WORK TO COMPLETE
For the listing below, return the line containing "apply write_all_cases in", the line containing "rewrite Hd. intros", and all lines in between, exactly as written and nothing else.

DATA EXTRACTS
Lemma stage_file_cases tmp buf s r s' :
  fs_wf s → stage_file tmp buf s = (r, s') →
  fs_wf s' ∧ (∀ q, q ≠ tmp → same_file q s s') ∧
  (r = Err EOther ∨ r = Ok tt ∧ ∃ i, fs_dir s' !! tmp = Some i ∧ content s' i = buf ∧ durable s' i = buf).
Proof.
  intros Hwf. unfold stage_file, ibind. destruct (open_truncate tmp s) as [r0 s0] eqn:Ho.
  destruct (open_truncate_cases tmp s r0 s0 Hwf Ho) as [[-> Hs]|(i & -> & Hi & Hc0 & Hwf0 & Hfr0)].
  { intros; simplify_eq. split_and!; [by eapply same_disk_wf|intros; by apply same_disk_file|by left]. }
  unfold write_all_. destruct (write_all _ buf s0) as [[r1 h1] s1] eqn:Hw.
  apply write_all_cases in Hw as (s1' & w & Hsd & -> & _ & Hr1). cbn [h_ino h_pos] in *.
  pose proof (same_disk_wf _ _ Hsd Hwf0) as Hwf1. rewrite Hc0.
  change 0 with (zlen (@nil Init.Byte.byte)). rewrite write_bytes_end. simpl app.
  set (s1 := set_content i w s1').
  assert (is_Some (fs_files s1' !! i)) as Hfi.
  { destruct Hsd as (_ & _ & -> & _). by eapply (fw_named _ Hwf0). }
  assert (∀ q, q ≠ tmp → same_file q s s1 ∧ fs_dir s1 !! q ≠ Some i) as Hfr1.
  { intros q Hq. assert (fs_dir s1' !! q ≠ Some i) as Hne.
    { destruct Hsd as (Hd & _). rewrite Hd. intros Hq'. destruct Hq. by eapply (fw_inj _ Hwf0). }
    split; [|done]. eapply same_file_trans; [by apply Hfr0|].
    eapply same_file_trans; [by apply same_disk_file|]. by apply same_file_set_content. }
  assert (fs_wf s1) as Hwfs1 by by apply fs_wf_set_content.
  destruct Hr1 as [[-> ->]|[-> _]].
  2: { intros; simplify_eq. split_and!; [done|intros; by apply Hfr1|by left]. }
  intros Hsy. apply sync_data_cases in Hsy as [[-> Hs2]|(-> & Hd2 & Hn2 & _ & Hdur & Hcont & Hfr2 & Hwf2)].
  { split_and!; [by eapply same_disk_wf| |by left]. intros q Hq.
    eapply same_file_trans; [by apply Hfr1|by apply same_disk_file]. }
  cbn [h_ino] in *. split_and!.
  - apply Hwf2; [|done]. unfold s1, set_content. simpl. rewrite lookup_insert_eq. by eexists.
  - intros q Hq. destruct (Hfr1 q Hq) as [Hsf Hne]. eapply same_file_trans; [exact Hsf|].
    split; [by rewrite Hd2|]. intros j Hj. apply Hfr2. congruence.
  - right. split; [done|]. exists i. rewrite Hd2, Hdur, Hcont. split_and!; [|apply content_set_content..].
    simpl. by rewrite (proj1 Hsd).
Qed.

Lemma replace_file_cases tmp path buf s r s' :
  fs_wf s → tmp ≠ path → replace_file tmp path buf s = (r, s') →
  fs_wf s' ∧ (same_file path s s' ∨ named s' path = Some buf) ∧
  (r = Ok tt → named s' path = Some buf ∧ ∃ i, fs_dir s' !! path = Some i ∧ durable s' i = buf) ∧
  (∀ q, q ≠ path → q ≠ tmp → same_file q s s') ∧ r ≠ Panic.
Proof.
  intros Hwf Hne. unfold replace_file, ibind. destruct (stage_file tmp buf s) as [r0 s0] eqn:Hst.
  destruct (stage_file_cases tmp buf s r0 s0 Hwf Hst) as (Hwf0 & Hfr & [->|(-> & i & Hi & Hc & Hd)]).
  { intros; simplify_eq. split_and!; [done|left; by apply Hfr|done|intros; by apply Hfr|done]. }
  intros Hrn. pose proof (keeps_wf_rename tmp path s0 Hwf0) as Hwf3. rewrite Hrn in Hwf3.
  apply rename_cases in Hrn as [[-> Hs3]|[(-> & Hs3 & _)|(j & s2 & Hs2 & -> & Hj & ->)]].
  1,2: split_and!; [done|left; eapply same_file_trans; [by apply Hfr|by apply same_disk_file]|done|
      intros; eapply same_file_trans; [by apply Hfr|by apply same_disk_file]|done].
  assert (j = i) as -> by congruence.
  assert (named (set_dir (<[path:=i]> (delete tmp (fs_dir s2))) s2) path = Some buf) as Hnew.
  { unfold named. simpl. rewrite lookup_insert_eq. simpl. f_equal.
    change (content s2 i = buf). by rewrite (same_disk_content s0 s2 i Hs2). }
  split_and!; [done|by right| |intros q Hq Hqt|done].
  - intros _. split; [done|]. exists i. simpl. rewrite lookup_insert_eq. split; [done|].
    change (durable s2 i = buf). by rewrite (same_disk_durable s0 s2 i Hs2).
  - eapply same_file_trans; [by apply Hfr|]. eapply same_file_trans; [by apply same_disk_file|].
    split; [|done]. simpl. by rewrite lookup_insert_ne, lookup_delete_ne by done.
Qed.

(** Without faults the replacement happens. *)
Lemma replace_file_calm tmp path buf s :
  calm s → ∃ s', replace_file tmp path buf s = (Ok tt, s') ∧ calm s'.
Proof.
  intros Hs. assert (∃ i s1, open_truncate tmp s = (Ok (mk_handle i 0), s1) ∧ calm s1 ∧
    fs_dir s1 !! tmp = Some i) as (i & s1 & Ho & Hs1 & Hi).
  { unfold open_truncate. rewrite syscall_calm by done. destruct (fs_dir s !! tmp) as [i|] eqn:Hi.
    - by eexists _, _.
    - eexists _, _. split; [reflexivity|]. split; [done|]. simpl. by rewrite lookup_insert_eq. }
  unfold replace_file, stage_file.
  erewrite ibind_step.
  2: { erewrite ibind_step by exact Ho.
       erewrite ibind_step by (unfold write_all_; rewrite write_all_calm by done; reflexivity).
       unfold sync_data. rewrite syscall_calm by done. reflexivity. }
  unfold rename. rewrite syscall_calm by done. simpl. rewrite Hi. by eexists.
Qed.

==

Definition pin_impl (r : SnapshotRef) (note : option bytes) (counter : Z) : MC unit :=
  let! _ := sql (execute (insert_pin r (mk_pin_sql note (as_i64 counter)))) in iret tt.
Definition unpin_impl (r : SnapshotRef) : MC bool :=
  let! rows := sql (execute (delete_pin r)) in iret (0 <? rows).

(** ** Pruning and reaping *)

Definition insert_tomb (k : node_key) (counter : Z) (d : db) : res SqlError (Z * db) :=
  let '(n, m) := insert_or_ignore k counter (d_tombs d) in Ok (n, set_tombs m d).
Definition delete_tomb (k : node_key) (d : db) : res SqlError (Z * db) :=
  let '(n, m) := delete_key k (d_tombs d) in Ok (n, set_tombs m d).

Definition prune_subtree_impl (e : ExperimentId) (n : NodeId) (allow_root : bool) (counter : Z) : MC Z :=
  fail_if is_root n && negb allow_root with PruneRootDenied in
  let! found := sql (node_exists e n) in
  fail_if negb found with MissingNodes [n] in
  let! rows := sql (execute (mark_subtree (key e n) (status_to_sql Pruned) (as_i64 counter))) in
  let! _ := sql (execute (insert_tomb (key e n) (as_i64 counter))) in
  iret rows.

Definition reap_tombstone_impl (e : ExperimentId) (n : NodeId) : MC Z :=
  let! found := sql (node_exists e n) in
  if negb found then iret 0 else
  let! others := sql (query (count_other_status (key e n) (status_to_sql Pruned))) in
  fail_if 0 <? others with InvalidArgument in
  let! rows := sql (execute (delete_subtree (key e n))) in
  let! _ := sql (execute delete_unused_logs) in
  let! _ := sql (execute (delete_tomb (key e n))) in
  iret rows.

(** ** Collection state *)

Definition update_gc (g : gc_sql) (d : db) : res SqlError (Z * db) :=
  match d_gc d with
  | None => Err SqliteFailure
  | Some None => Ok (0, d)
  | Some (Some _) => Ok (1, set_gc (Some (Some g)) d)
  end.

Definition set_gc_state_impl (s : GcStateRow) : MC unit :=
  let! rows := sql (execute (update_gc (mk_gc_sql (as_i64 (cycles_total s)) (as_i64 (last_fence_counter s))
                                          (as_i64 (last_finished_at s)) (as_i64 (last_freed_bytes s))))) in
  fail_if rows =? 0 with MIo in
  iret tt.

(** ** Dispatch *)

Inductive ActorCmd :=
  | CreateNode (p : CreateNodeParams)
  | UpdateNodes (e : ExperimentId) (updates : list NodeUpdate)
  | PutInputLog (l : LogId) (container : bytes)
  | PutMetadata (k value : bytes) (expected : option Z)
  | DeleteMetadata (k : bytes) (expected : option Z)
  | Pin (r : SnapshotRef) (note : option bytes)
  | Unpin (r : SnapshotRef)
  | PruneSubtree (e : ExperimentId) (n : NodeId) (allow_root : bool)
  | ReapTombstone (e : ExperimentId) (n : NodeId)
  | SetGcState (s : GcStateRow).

EXERCISE OUTPUT
  apply write_all_cases in Hw as (s1' & w & Hsd & -> & _ & Hr1). cbn [h_ino h_pos] in *.
  pose proof (same_disk_wf _ _ Hsd Hwf0) as Hwf1. rewrite Hc0.
  change 0 with (zlen (@nil Init.Byte.byte)). rewrite write_bytes_end. simpl app.
  set (s1 := set_content i w s1').
  assert (is_Some (fs_files s1' !! i)) as Hfi.
  { destruct Hsd as (_ & _ & -> & _). by eapply (fw_named _ Hwf0). }
  assert (∀ q, q ≠ tmp → same_file q s s1 ∧ fs_dir s1 !! q ≠ Some i) as Hfr1.
  { intros q Hq. assert (fs_dir s1' !! q ≠ Some i) as Hne.
    { destruct Hsd as (Hd & _). rewrite Hd. intros Hq'. destruct Hq. by eapply (fw_inj _ Hwf0). }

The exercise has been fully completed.